Elysa Gardner, Rolling Stone, issue 621, 1991

Having spent a good part of the Eighties as one of the most iconic bands in the world, U2 hardly needs to resort to a cheekily absurd title to draw attention to its first album in three years. Then again, subtlety has never been one of the group's virtues. In its early days and in its basic musical approach – a guitar, a few chords and the truth, to paraphrase one of Bono's more garish assertions – U2 fell in with other young bands that cropped up in the wake of punk. But U2 immediately distinguished itself with its huge sound and an unabashed idealism rooted in spiritual aspiration. At their best, these Irishmen have proven – just as Springsteen and the Who did – that the same penchant for epic musical and verbal gestures that leads many artists to self-parody can, in more inspired hands, fuel the unforgettable fire that defines great rock & roll.

At their worst ... well, the half-live double album Rattle and Hum (1988) – the product of U2's self-conscious infatuation with American roots music – wasn't a full-out disaster, but it was misguided and bombastic enough to warrant concern. With Achtung Baby, U2 is once again trying to broaden its musical palette, but this time its ambitions are realized. Working with producers who have lent discipline and nuance to the group's previous albums – Daniel Lanois oversees the entire album, with Brian Eno and Steve Lillywhite assisting on a number of songs – U2 sets out to experiment rather than pay homage. In doing so, the band is able to draw confidently and consistently on its own native strengths.

Most conspicuous among the new elements that U2 incorporates on Achtung are hip-hop-derived electronic beats. The band uses these dance-music staples on about half of the album's twelve tracks, often layering them into guitar heavy mixes the way that many young English bands like Happy Mondays and Jesus Jones have done in recent years. "Mysterious Ways" is a standout among these songs, sporting an ebullient hook and a guitar solo in which the Edge segues from one of his signature bursts of light into an insidious funk riff.

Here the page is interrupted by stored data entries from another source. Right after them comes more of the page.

Lemma last_def_u64 var vars d :
  last_def var vars = Some d -> datatype d = PM_TYPE_U64.
Proof.
  induction vars as [|[[v key] func] vars IH]; simpl; [discriminate|].
  destruct (last_def var vars); [exact IH|].
  destruct (String.eqb v var); [|discriminate].
  intros H. inversion H. unfold vardef_of.
  destruct (mem func ["hist"; "lhist"]), (String.eqb func "count"), key;
    reflexivity.
Qed.

Lemma declarations_get script var :
  Dict.get String.eqb var (declarations script)
  = if String.eqb var "@printf" && console_declared script
    then Some printf_def
    else if excluded (metadata_of script) var then None
         else last_def var (find_variables script).
Proof.
  unfold declarations, declare_printf. fold (script_variables script).
  fold (console_declared script).
  assert (Hvars : Dict.get String.eqb var (script_variables script)
                  = if excluded (metadata_of script) var then None
                    else last_def var (find_variables script)).
  { rewrite script_variables_declare, declare_get. simpl.
    destruct (excluded _ var); [reflexivity|].
    now destruct (last_def var (find_variables script)). }
  destruct (console_declared script); simpl.
  - destruct (String.eqb var "@printf") eqn:E; simpl.
    + apply String.eqb_eq in E. subst. apply str_get_set_same.
    + apply String.eqb_neq in E. rewrite str_get_set_other by congruence.
      exact Hvars.
  - rewrite andb_false_r. exact Hvars.
Qed.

Elsewhere, as in the fit of distortion and feedback that opens "Who's Gonna Ride Your Wild Horses," Edge evokes the cacophony and electronic daring of noise bands like Sonic Youth. Indeed Edge's boldness on Achtung is key to the album's adventurous spirit. His plangent, minimalist guitar style – among the most distinctive and imitated in modern rock – has always made inspired use of devices like echo and reverb; his shimmering washes of color on "Until the End of the World" and soaring peals on "Even Better Than the Real Thing" and "Ultraviolet (Light My Way)" are instantly recognizable. But other tracks find the guitarist crafting harder textures and flashing a new arsenal of effects. On the first cut, "Zoo Station," he uses his guitar as a rhythm instrument, repeating a dark, buzzing phrase that drives the beat while his more lyrical playing on the chorus enhances the melody. Similarly, "The Fly" features grinding riffs that bounce off Adam Clayton's thick bass line and echo and embellish Larry Mullen Jr.'s drumming.

Bono's task, then, is to lend his sensuous tenor and melodramatic romanticism to expressions that match this sonic fervor. He announces on "Zoo Station" that he's "ready to let go/Of the steering wheel"; what follows are the most fearlessly introspective lyrics he's written. In the past, U2's frontman has turned out fiercely pointed social and political diatribes, but his more confessional and romantic songs, however felt, have been evasive. On Achtung, though, Bono deals more directly with his private feelings – not to mention his hormones. "The hunter will sin ... for your ivory skin," he sings on "Wild Horses," and boasts on "Even Better Than the Real Thing" that "I'm gonna make you sing/Give me half a chance/To ride on the waves that you bring."

Almost as surprising, and even more affecting, are Bono's reflections on being an artist. On "Acrobat," over an arrangement that recalls the apocalyptic frenzy of "Bullet the Blue Sky," he pleads for inspiration: "What are we going to do now it's all been said?" On "The Fly" self-doubt gives way to self-indictment: "Every artist is a cannibal," he sings in a whispered groan, "every poet is a thief." Squarely acknowledging his own potential for hypocrisy and inadequacy, and addressing basic human weaknesses rather than the failings of society at large, Bono sounds humbler and more vulnerable than in the past. "Desperation is a tender trap," he sings on "So Cruel." "It gets you every time."

That's not to say that U2 has forsaken its faith or that Bono has abandoned his quest to find what he's looking for. On the radiant ballad "One," the band invests an unexceptional message – "We're one/But we're not the same/We get to carry each other" – with such urgency that it sounds like a revelation. Few bands can marshal such sublime power, but it's just one of the many moments on Achtung Baby when we're reminded why, before these guys were the butt of cynical jokes, they were rock & roll heroes – as they still are.